McKNIGHT v. WYRICK.
When plaintiff Kristy McKnight failed to appear at the call of the civil trial calendar on Monday, February 28, 2000, Doyle Wyrick, the defendant in this action, moved to dismiss the case. The trial court granted the motion, dismissing the case without prejudice. McKnight appeals from the dismissal, arguing that her attorney notified the trial court of a conflict on the same day her attorney received notice of the trial date. We affirm the dismissal.
The following facts are undisputed. On January 28, 2000, the State Court of Gwinnett County published a two-week civil jury trial calendar. The calendar indicated that the cases listed, including McKnight's personal injury action, would be tried over a two-week period beginning February 22, 2000, at 9:00 a.m. Unfortunately, the calendar itself is not included in the record; however, the trial court includes these facts in its order, and neither party disputes them. McKnight's attorney reported for court on the morning of February 22, but the case was not called for trial at that time.
On Friday, February 25, 2000, at about 2:30 p.m., the court calendar clerk telephoned McKnight's attorney and left a message notifying him that the McKnight action would be the first case tried on Monday morning. At about 3:30 p.m., McKnight's attorney called the calendar clerk and notified her that he had forgotten that this was a two-week calendar and that the trial of this case would conflict with two criminal trials scheduled for the same time in Clayton County.

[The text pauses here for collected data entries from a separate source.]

(* ===== verification/ProgramLogic.v ===== *)
(** * Runs of a service among other clients

    The rules that take the run of a program apart, call by call.  They hold
    for every implementation of the store and every behaviour [client] of the
    other clients; with [nobody] they describe a sequential run. *)

From S2P Require Import Prelude GoRuntime Domain Errors Program DurableStore.
From stdpp Require Import options.

(** No other client. *)
Definition nobody {S : Type} (s s' : S) : Prop := False.

Lemma nobody_steps {S : Type} (s s' : S) : rtc nobody s s' → s' = s.
Proof. by destruct 1 as [|s1 s2 s3 []]. Qed.

Section runs.
Context {S O : Type} {externalE : Type → Type} {HS : DurableStore S} {HO : Outside externalE O}.
Context (client : S → S → Prop).
Abbreviation program := (prog (apiE externalE)).

(** Another client changes the store as [client] allows, or acts outside it. *)
Definition other_client (w w' : world S O) : Prop :=
  store w' = store w ∨ client (store w) (store w').

Lemma other_clients_store w w' : rtc other_client w w' → rtc client (store w) (store w').
Proof using Type.
  induction 1 as [|w1 w2 w3 [Heq|H] _ IH]; [done|by rewrite <- Heq|]. by eapply rtc_l.
Qed.

(** A call of the store at some instant, and the rest. *)
Lemma crun_store A B (e : Durable.storeE A) (k : outcome A → program B) w b w' :
  crun handle_api other_client (prog_bind (durable e) k) w b w' →
  ∃ w1, rtc client (store w) (store w1)
    ∧ crun handle_api other_client (k (handle_store e (store w1)).1)
        (w1 <| store := (handle_store e (store w1)).2 |>) b w'.
Proof using Type.
  cbn. intros (w1 & Hw & Hrun). exists w1. split; [by apply other_clients_store|].
  by destruct (handle_store e (store w1)).
Qed.

(** A call that must have succeeded for the program to succeed. *)
Lemma crun_try A B (e : Durable.storeE A) (f : error → error) (k : A → program (outcome B)) w b w' :
  crun handle_api other_client
    (prog_bind (durable e) (λ r, match r with Ok x => k x | Err err => Ret (Err (f err)) end)) w (Ok b) w' →
  ∃ (w1 : world S O) a (w2 : world S O),
    rtc client (store w) (store w1) ∧ handle_store e (store w1) = (Ok a, store w2)
    ∧ crun handle_api other_client (k a) w2 (Ok b) w'.
Proof using Type.
  intros (w1 & Hw & Hrun)%crun_store. destruct (handle_store e (store w1)) as [[a|err] s2] eqn:He; cbn in Hrun.
  - exists w1, a, (w1 <| store := s2 |>). done.
  - by destruct Hrun as [? _].
Qed.

Lemma crun_now B (k : Time → program B) w b w' :
  crun handle_api other_client (prog_bind now k) w b w' →
  ∃ w1 t, rtc client (store w) (store w1) ∧ crun handle_api other_client (k t) w1 b w'.
Proof using Type.
  cbn. intros (w1 & Hw & Hrun).
  exists (w1 <| ticks := Datatypes.S (ticks w1) |>), (clock w1 (ticks w1)). split; [|done].
  by apply other_clients_store in Hw.
Qed.

Lemma crun_ret B (b b' : B) w w' :
  crun handle_api other_client (Ret b : program B) w b' w' → b' = b ∧ rtc client (store w) (store w').
Proof using Type. intros [-> Hw]. split; [done|]. by apply other_clients_store. Qed.

(** A sequential run is a run among no other clients. *)
Lemma run_alone A (p : program A) w a w' :
  run handle_api p w = (a, w') → crun handle_api other_client p w a w'.
Proof using Type.
  intros Hrun. pose proof (run_crun handle_api other_client p w) as H. by rewrite Hrun in H.
Qed.
End runs.

(** * Reasoning about all the runs of a program

    A weakest precondition with histories: whatever the replies to its calls
    are, every call of the program is allowed after the calls and replies that
    came before it, and its result satisfies a postcondition.  It makes no
    assumption about the store or about other clients. *)

(** A call that was made, and its reply. *)
Inductive event (E : Type → Type) : Type :=
  | Event (X : Type) (e : E X) (x : X).
Arguments Event {E X} e x.

Section logic.
Context {E : Type → Type}.
Abbreviation history := (list (event E)).
Context (allowed : history → ∀ X, E X → Prop).

(** The history comes last event first. *)
Fixpoint wp {A} (h : history) (p : prog E A) (Q : history → A → Prop) : Prop :=
  match p with
  | Ret a => Q h a
  | Call e k => allowed h _ e ∧ ∀ x, wp (Event e x :: h) (k x) Q
  end.

Lemma wp_ret {A} h (a : A) (Q : history → A → Prop) : Q h a → wp h (Ret a) Q.
Proof using Type. done. Qed.

Lemma wp_call {A X} h (e : E X) (k : X → prog E A) (Q : history → A → Prop) :
  allowed h X e → (∀ x, wp (Event e x :: h) (k x) Q) → wp h (prog_bind (call e) k) Q.
Proof using Type. done. Qed.

Lemma wp_bind {A B} h (p : prog E A) (f : A → prog E B) (Q : history → B → Prop) :
  wp h p (λ h' a, wp h' (f a) Q) → wp h (prog_bind p f) Q.
Proof using Type.
  revert h. induction p as [a|X e k IH]; intros h; cbn; [done|]. intros [He Hk]. split; [done|]. auto.
Qed.

Lemma wp_mono {A} h (p : prog E A) (Q Q' : history → A → Prop) :
  (∀ h' a, Q h' a → Q' h' a) → wp h p Q → wp h p Q'.
Proof using Type.
  intros HQ. revert h. induction p as [a|X e k IH]; intros h; cbn; [apply HQ|]. intros [He Hk]. auto.
Qed.

(** A history only grows. *)
Lemma wp_grows {A} h (p : prog E A) (Q : history → A → Prop) :
  wp h p Q → wp h p (λ h' a, h ⊆ h' ∧ Q h' a).
Proof using Type.
  revert h. induction p as [a|X e k IH]; intros h; cbn; [done|]. intros [He Hk]. split; [done|]. intros x.
  eapply wp_mono; [|by apply IH]. cbn. intros h' a [Hsub HQ]. split; [|done]. intros v Hv. apply Hsub. by right.
Qed.

(** A program whose result is passed on, whatever it is. *)
Lemma wp_end {A B} h (p : prog E A) (f : A → B) (Q : history → B → Prop) :
  (∀ h' a, Q h' (f a)) → wp h p (λ _ _, True) → wp h (prog_bind p (λ a, Ret (f a))) Q.
Proof using Type.
  intros HQ Hp. apply wp_bind. eapply wp_mono; [|exact Hp]. intros h' a _. apply HQ.
Qed.

(** A program that makes allowed calls only, after any history that extends [h]. *)
Lemma wp_extend {A} h (p : prog E A) (Q : history → A → Prop) :
  calls_in (λ X e, ∀ h', allowed (h' ++ h) X e) p → (∀ h' a, Q (h' ++ h) a) → wp h p Q.
Proof using Type.
  intros Hp HQ. change h with ([] ++ h) at 1. generalize (@nil (event E)) as h0. revert Hp.
  induction p as [a|X e k IH]; intros Hp h0; cbn; [apply HQ|]. destruct Hp as [He Hk]. split; [apply He|].
  intros x. apply (IH x (Hk x) (Event e x :: h0)).
Qed.

(** What a run keeps: an invariant of history and state that every allowed call
    preserves, and the other clients too. *)
Lemma wp_crun {S A} (handle : ∀ X, E X → S → X * S) (env : S → S → Prop) (I : history → S → Prop)
    (p : prog E A) h Q s a s' :
  (∀ h X (e : E X) s, allowed h X e → I h s → I (Event e (handle X e s).1 :: h) (handle X e s).2) →
  (∀ h s1 s2, env s1 s2 → I h s1 → I h s2) →
  wp h p Q → crun handle env p s a s' → I h s → ∃ h', Q h' a ∧ I h' s'.
Proof using Type.
  intros Hcall Henv.
  assert (∀ h s1 s2, rtc env s1 s2 → I h s1 → I h s2) as Hrtc by (induction 1; eauto).
  revert h s. induction p as [b|X e k IH]; intros h s; cbn.
  - intros HQ [-> Hs] HI. exists h. eauto.
  - intros [He Hk] (s1 & Hs & Hrun) HI. eapply IH; eauto.
Qed.
End logic.

(** What is allowed by one rule is allowed by a weaker one. *)
Lemma wp_allow {E : Type → Type} (allowed allowed' : list (event E) → ∀ X, E X → Prop) {A} h (p : prog E A) Q :
  (∀ h' X (e : E X), allowed h' X e → allowed' h' X e) → wp allowed h p Q → wp allowed' h p Q.
Proof.
  intros Hallow. revert h. induction p as [a|X e k IH]; intros h; cbn; [done|]. intros [He Hk]. auto.
Qed.

(** What is known of all runs, with the kinds of calls that are made. *)
Lemma wp_calls_in {E : Type → Type} (allowed : list (event E) → ∀ X, E X → Prop) (P : ∀ X, E X → Prop) {A} h
    (p : prog E A) Q :
  calls_in P p → wp allowed h p Q → wp (λ h' X e, allowed h' X e ∧ P X e) h p Q.
Proof.
  revert h. induction p as [a|X e k IH]; intros h; cbn; [done|]. intros [He Hp] [Ha Hk]. split; [done|]. auto.
Qed.

(** ** Calls of a service *)

Section service.
Context {externalE : Type → Type}.
Abbreviation history := (list (event (apiE externalE))).
Context (allowed : history → ∀ X, apiE externalE X → Prop).

Lemma wp_durable {A B} h (e : Durable.storeE A) (k : outcome A → prog (apiE externalE) B) Q :
  allowed h _ (OfStore e) → (∀ r, wp allowed (Event (OfStore e) r :: h) (k r) Q) →
  wp allowed h (prog_bind (durable e) k) Q.
Proof using Type. done. Qed.

Lemma wp_now {B} h (k : Time → prog (apiE externalE) B) Q :
  allowed h _ Now → (∀ t, wp allowed (Event Now t :: h) (k t) Q) → wp allowed h (prog_bind now k) Q.
Proof using Type. done. Qed.
End service.

(** ** Two goroutines

    Of two programs run together each has a history of its own, of which it
    satisfies what it satisfies alone; the events of both are in the history of
    the whole. *)

Definition any_call {E : Type → Type} (h : list (event E)) (X : Type) (e : E X) : Prop := True.

Section together.
Context {E : Type → Type}.
Abbreviation history := (list (event E)).

Lemma wp_weaken {A} (own h : history) (p : prog E A) (Q : history → A → Prop) :
  wp any_call own p Q → own ⊆ h →
  wp any_call h p (λ h' a, h ⊆ h' ∧ ∃ own', own' ⊆ h' ∧ Q own' a).
Proof.
  revert own h. induction p as [a|X e k IH]; intros own h; cbn; [eauto 10|].
  intros [_ Hk] Hsub. split; [done|]. intros x.
  eapply wp_mono; [|eapply IH; [apply Hk|set_solver]]. set_solver.
Qed.

Lemma wp_par {A B} schedule (own_p own_q h : history) (p : prog E A) (q : prog E B) (P : history → A → Prop)
    (Q : history → B → Prop) :
  wp any_call own_p p P → wp any_call own_q q Q → own_p ⊆ h → own_q ⊆ h →
  wp any_call h (par schedule p q) (λ h' ab, h ⊆ h' ∧
    ∃ own_p' own_q', own_p' ⊆ h' ∧ own_q' ⊆ h' ∧ P own_p' ab.1 ∧ Q own_q' ab.2).
Proof.
  revert own_p own_q h p q. induction schedule as [|first schedule IH]; intros own_p own_q h p q Hp Hq Hsub_p Hsub_q.
  - cbn. apply wp_bind. eapply wp_mono; [|by eapply wp_weaken]. intros h1 a (Hh1 & own_p' & Hown_p' & HP).
    apply wp_bind. eapply wp_mono; [|eapply wp_weaken; [exact Hq|set_solver]].
    intros h2 b (Hh2 & own_q' & Hown_q' & HQ). cbn. split; [set_solver|]. exists own_p', own_q'. set_solver.
  - destruct first, p as [a|X e k], q as [b|Y f l]; cbn; try by eapply IH.
    1,2: destruct Hp as [_ Hk]; split; [done|]; intros x;
      (eapply wp_mono; [|eapply (IH (Event e x :: own_p) own_q (Event e x :: h)); [apply Hk|done|set_solver..]]);
      set_solver.
    all: destruct Hq as [_ Hl]; split; [done|]; intros y;
      (eapply wp_mono; [|eapply (IH own_p (Event f y :: own_q) (Event f y :: h)); [done|apply Hl|set_solver..]]);
      set_solver.
Qed.
End together.
Lemma list_aircraft_settled  : wp (allowed false) [] (pg_ListAircraft) settled.
Proof using Type. unfold pg_ListAircraft. pool. Qed.

Lemma create_flight_settled flight : wp (allowed false) [] (pg_CreateFlightRecord flight) settled.
Proof using Type. unfold pg_CreateFlightRecord. pool. Qed.

Lemma get_flight_settled flightID : wp (allowed false) [] (pg_GetFlightRecord flightID) settled.
Proof using Type. unfold pg_GetFlightRecord. pool. Qed.

Lemma list_flights_settled aircraftID : wp (allowed false) [] (pg_ListFlightRecords aircraftID) settled.
Proof using Type. unfold pg_ListFlightRecords. destruct (aircraftID <>s _); pool. Qed.

Lemma get_mission_settled clause : wp (allowed false) [] (getMission Pool clause) settled.
Proof using Type. unfold getMission. pool. Qed.

Lemma deployed_mission_settled aircraftID intentID version : wp (allowed false) [] (pg_GetDeployedMissionForActiveFlight aircraftID intentID version) settled.
Proof using Type. unfold pg_GetDeployedMissionForActiveFlight, getMission. pool. Qed.

Lemma get_deployment_settled clause : wp (allowed false) [] (getMissionDeployment Pool clause) settled.
Proof using Type. unfold getMissionDeployment. pool. Qed.

Lemma update_deployment_settled deployment revision : wp (allowed false) [] (pg_UpdateMissionDeployment deployment revision) settled.
Proof using Type. unfold pg_UpdateMissionDeployment. pool. Qed.

Ltac settles :=
  first [apply get_mission_settled | apply get_deployment_settled
    | apply create_mission_planned_settled | apply create_deployment_planned_settled
    | auto using create_intent_settled, update_intent_settled, activate_intent_settled, accept_intent_settled,
        record_volume_settled, record_finding_settled, create_mission_settled, create_deployment_settled,
        update_flight_settled, start_flight_settled, accept_publish_settled, update_publish_settled,
        request_publication_settled, request_publication_if_current_settled, claim_publication_settled,
        confirm_publication_settled;
      auto using replace_volumes_settled, replace_intent_settled, replace_findings_settled,
        claim_due_publications_settled, claim_due_notifications_settled, get_intent_settled,
        get_intent_version_settled, list_intents_settled, list_intent_versions_settled, list_volumes_settled,
        list_findings_settled, find_candidates_settled, check_coverage_settled;
      auto using get_publication_settled, renew_lease_settled, update_publication_settled,
        update_notification_settled, record_received_settled, create_aircraft_settled, get_aircraft_settled,
        list_aircraft_settled, create_flight_settled, get_flight_settled, list_flights_settled,
        deployed_mission_settled, update_deployment_settled ].

(** The methods for planned flights. *)
Definition for_planned_flight {A} (e : Durable.storeE A) : bool :=
  match e with
  | Durable.CreateMissionForPlannedFlight _ | Durable.CreateMissionDeploymentForPlannedFlight _ => true
  | _ => false
  end.

(** Every method of the interface that the type has of its own. *)
Lemma method_settled {A} (e : Durable.storeE A) p :
  postgres_method e = Some p → wp (allowed (for_planned_flight e)) [] p settled.
Proof using Type. destruct e; intros [= <-]; settles. Qed.
(** C17: Whatever the database answers, a method of the PostgreSQL store sends the statements of a transaction
    between its begin and its end only, does not use the pool meanwhile, and leaves no transaction open.  When it
    succeeds, all that it wrote lasts.  When it fails, nothing that it wrote is known to last; and nothing of it
    may last at all, unless a commit or a statement on the pool was answered with an error, which can have taken
    effect although it was not acknowledged: then all that the method wrote may last, never a part of it. *)
Theorem postgres_atomic {A} (e : Durable.storeE A) p :
  postgres_method e = Some p →
  wp legal [] p (λ h r,
    opened (tally h) = false ∧ staged (tally h) = []
    ∧ match r with
      | Ok _ => lasting (tally h) = wrote (tally h) ∧ doubtful (tally h) = []
      | Err _ => lasting (tally h) = [] ∧ (doubtful (tally h) = [] ∨ doubtful (tally h) = wrote (tally h))
      end).
Proof using Type.
  intros Hp%method_settled. eapply wp_mono; [|eapply wp_allow; [|exact Hp]].
  - intros h r (? & ? & ? & ?). done.
  - by intros h X e' [].
Qed.


(** ** What is read back *)

(** The fields with the tag [json:-] are left out. *)
Definition visible_intent (intent : OperationalIntent) : OperationalIntent := intent <| Intent_Revision := 0 |>.

Definition visible_publication (publication : OperationalIntentPublication) : OperationalIntentPublication :=
  publication <| Publication_Revision := 0 |>.

Definition visible_notification (notification : PeerNotification) : PeerNotification :=
  notification <| Notification_Revision := 0 |>.

Definition visible_mission (mission : Mission) : Mission :=
  mission <| Mission_IdempotencyKey := "" |> <| Mission_IdempotencyRequest := "" |>.

Definition visible_deployment (data : missionDeploymentData) : missionDeploymentData :=
  mkMissionDeploymentData
    ((data_Deployment data) <| Deployment_Revision := 0 |> <| Deployment_AgentID := "" |>
       <| Deployment_DispatchStarted := false |> <| Deployment_OperationContextCommandID := "" |>
       <| Deployment_ReconciliationClearCommandID := "" |> <| Deployment_IdempotencyKey := "" |>
       <| Deployment_IdempotencyRequest := "" |>)
    (data_AgentID data) (data_DispatchStarted data) (data_OperationContextCommandID data)
    (data_ReconciliationClearCommandID data).

(** What a column of type jsonb gives back for a text. *)
Context (jsonb : string → string).
(* ===== verification/IntentService.v ===== *)
(** * The intent service

    src/internal/service/intent_service.go: creation, modification and the
    lifecycle of operational intents, as programs over the durable store.
    The deconfliction coordinator is an interface of the service: a record of
    programs, absent when the service was built without one. *)

From S2P Require Import Prelude GoRuntime Domain Errors Program DurableStore.
From stdpp Require Import options.

(** ** Requests and results *)

Record CreateIntentRequest : Set := mkCreateIntentRequest {
  CreateIntent_ID : string;
  CreateIntent_OperatorID : string;
  CreateIntent_AircraftID : string;
  CreateIntent_AuthorizationID : string;
  CreateIntent_Name : string;
  CreateIntent_Summary : string;
  CreateIntent_UseCase : string;
  CreateIntent_AuthorizationPath : AuthorizationPath;
  CreateIntent_PopulationCategory : PopulationCategory;
  CreateIntent_ConformanceRequired : bool;
  CreateIntent_OperatingAreaID : string;
  CreateIntent_RouteSummary : string;
  CreateIntent_PlannedStartAt : Time;
  CreateIntent_PlannedEndAt : Time;
  CreateIntent_MinAltitudeFtAGL : option float64;
  CreateIntent_MaxAltitudeFtAGL : option float64;
  CreateIntent_SupervisorID : string;
  CreateIntent_FlightCoordinatorID : string;
}.

Record AddOperationalVolumeRequest : Set := mkAddOperationalVolumeRequest {
  AddVolume_ID : string;
  AddVolume_Sequence : Z;
  AddVolume_GeometryURI : string;
  AddVolume_GeoJSON : string;
  AddVolume_MinAltitudeM : option float64;
  AddVolume_MaxAltitudeM : option float64;
  AddVolume_AltitudeRef : AltitudeReference;
  AddVolume_StartsAt : Time;
  AddVolume_EndsAt : Time;
  AddVolume_BufferMeters : option float64;
  AddVolume_VolumeType : OperationalVolumeType;
}.

Record ModifyIntentFields : Set := mkModifyIntentFields {
  Modify_Name : option string;
  Modify_Summary : option string;
  Modify_UseCase : option string;
  Modify_AuthorizationPath : option AuthorizationPath;
  Modify_PopulationCategory : option PopulationCategory;
  Modify_ConformanceRequired : option bool;
  Modify_OperatingAreaID : option string;
  Modify_RouteSummary : option string;
  Modify_PlannedStartAt : option Time;
  Modify_PlannedEndAt : option Time;
  Modify_MinAltitudeFtAGL : option float64;
  Modify_MaxAltitudeFtAGL : option float64;
  Modify_SupervisorID : option string;
  Modify_FlightCoordinatorID : option string;
}.

(** An absent list of volumes ([nil]) is not an empty one. *)
Record ModifyIntentRequest : Set := mkModifyIntentRequest {
  Modify_Reason : string;
  Modify_ExpectedVersion : Z;
  Modify_Intent : ModifyIntentFields;
  Modify_Volumes : option (list AddOperationalVolumeRequest);
}.

Record ModifyIntentResult : Set := mkModifyIntentResult {
  ModifyResult_Intent : OperationalIntent;
  ModifyResult_Volumes : list OperationalVolume;
  ModifyResult_SupersedesIntentID : string;
  ModifyResult_SupersedesVersion : Z;
}.

(** ** Helpers *)

Definition volumesForVersion (volumes : list OperationalVolume) (version : Z) : list OperationalVolume :=
  select (λ volume, Volume_IntentVersion volume =? version) volumes.

Definition preflightChecksForVersion (checks : list PreflightCheck) (version : Z) : list PreflightCheck :=
  select (λ check, PreflightCheck_IntentVersion check =? version) checks.

Definition complianceFindingsForVersion (findings : list ComplianceFinding) (version : Z)
    : list ComplianceFinding :=
  select (λ finding, ComplianceFinding_IntentVersion finding =? version) findings.

Definition validateIntentWindow (intent : OperationalIntent) : option error :=
  if IsZero (Intent_PlannedStartAt intent) || IsZero (Intent_PlannedEndAt intent)
  then Some (because ErrValidation "planned start and end are required")
  else if negb (Before (Intent_PlannedStartAt intent) (Intent_PlannedEndAt intent))
  then Some (because ErrValidation "planned_start_at must be before planned_end_at")
  else None.
Lemma activationReadiness_ready i w w' :
  crun handle_api (other_client client) (activationReadiness i : program _) w (Ok tt) w' →
  ∃ sv sc sf, rtc client (store w) sv ∧ rtc client sv sc ∧ rtc client sc sf
    ∧ rtc client sf (store w') ∧ activation_ready i sv sc sf.
Proof using Type.
  unfold activationReadiness. intros Hrun.
  apply crun_try in Hrun as (w1 & volumes & w2 & Hw1 & Hv & Hrun).
  pose proof (λ v, elem_of_listed_volumes _ (Intent_Version i) _ _ _ v Hv) as Hvs.
  assert (store w2 = store w1) as Hw2 by (by injection Hv as _ ->).
  destruct (volumesForVersion volumes (Intent_Version i)) as [|v0 vs] eqn:Evs; [by destruct Hrun|].
  apply crun_try in Hrun as (w3 & checks & w4 & Hw3 & Hc & Hrun).
  pose proof (λ c, elem_of_listed_checks _ (Intent_Version i) _ _ _ c Hc) as Hcs.
  assert (store w4 = store w3) as Hw4 by (by injection Hc as _ ->).
  destruct (preflightChecksForVersion checks (Intent_Version i)) as [|c0 cs] eqn:Ecs; [by destruct Hrun|].
  destruct (List.find blocking_check (c0 :: cs)) eqn:Hblock; [by destruct Hrun|].
  destruct (existsb _ (c0 :: cs)) eqn:Hfresh; cbn [negb] in Hrun; [|by destruct Hrun].
  apply crun_try in Hrun as (w5 & findings & w6 & Hw5 & Hf & Hrun).
  pose proof (λ f, elem_of_listed_findings _ (Intent_Version i) _ _ _ f Hf) as Hfs.
  assert (store w6 = store w5) as Hw6 by (by injection Hf as _ ->).
  destruct (List.find blocking_finding _) eqn:Hfind; [by destruct Hrun|].
  apply crun_ret in Hrun as [_ Hw'].
  exists (store w1), (store w3), (store w5). rewrite Hw2 in Hw3. rewrite Hw4 in Hw5. rewrite Hw6 in Hw'.
  do 4 (split; [done|]). split.
  - destruct (proj1 (Hvs v0)) as [[k Hk] ?]; [by left|]. eauto 10.
  - intros c Hin Hl Hver. apply (List.find_none _ _ Hblock), list_elem_of_In, Hcs. done.
  - apply existsb_elem in Hfresh as (c & Hin & Hcap). exists c.
    pose proof Hin as (? & ? & ?)%Hcs. do 3 (split; [done|]). intros k v Hk Hl Hver.
    assert (Volume_UpdatedAt v ≤ latestOperationalVolumeUpdatedAt (v0 :: vs)) as Hle.
    { apply latestOperationalVolumeUpdatedAt_max, Hvs. eauto. }
    unfold Before in Hcap. to_prop. lia.
  - intros f Hin Hs Hver. apply (List.find_none _ _ Hfind), list_elem_of_In, Hfs. done.
Qed.
End readiness.

Section runs.
Context {RT : Runtime}.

Counsel told the clerk that he would send a conflict letter by facsimile to the court. The calendar clerk explained to counsel that the case would be called for trial Monday morning and that he was expected to be present. McKnight's attorney indicated that, because of the conflict, he would not be present. At 4:31 p.m., he faxed the conflict letter to the court. He also left a message regarding the conflict at the office of opposing counsel.
McKnight's attorney did not appear at the calendar call on February 28. Finding that counsel failed to timely file a conflict letter in accordance with Uniform Superior Court Rule 17.1, the trial court dismissed the case without prejudice. We hold that the trial court did not abuse its discretion in granting the motion to dismiss.
USCR 17.1(B) provides, in relevant part, that when an attorney is scheduled “for a day certain” by trial calendar to appear in two or more courts, he shall give prompt written notice of the conflict to the court clerk, opposing counsel, and the judge. The rule further provides that the attorney is expected to give written notice such that it will be received at least seven days before the conflict date. USCR 14 authorizes the court to dismiss a civil action without prejudice where the party fails to respond to the call of the action for trial.
McKnight argues that USCR 17.1(B) and its seven-day notice requirement do not apply here because the civil trial was not scheduled for “a day certain.” She contends that the trial court abused its discretion because there was no “day certain” until the clerk called her attorney on February 25 to tell him of the February 28 court date. She adds that counsel notified the state court and opposing counsel of the conflict on the very day the trial date became certain. We disagree.
Although there are no cases precisely on point, we hold that the trial of this case had a “day certain” as of January 28, when it was scheduled for the two-week trial period starting February 22, 2000. Counsel should have considered each of the days within this period, including February 28, his trial dates.1 It was his responsibility to give the required conflict notice at least seven days before February 22, 2000.
A trial court's order of dismissal for failure to prosecute is discretionary and is subject to appellate review for abuse of discretion.2 We will not substitute our judgment for the trial court's judgment where there is no obvious abuse of discretion.3 In this case, we find no clear abuse of discretion so as to authorize reversal.4
We note that dismissal seems a somewhat harsh result given counsel's claim that a conflict existed and considering the fact that counsel notified the court and opposing counsel of the conflict before February 28, points which the trial court considered in its order. However, the dismissal was without prejudice. Therefore, McKnight had the opportunity to refile the action within the original limitation period or within six months after the dismissal.5
1. See generally Cohutta Mills, Inc. v. Bunch, 166 Ga.App. 395, 396(2), 304 S.E.2d 431 (1983).
2. See Hinson v. Castellio, 168 Ga.App. 301, 308 S.E.2d 705 (1983).
3. See Cohutta Mills, supra.
4. See generally Ector v. Unison Ins. Co., 228 Ga.App. 520, 521(3), 492 S.E.2d 287 (1997).
5. See OCGA §§ 9-2-61; 9-11-41(b).
JOHNSON, Presiding Judge.
SMITH, P.J., and PHIPPS, J., concur.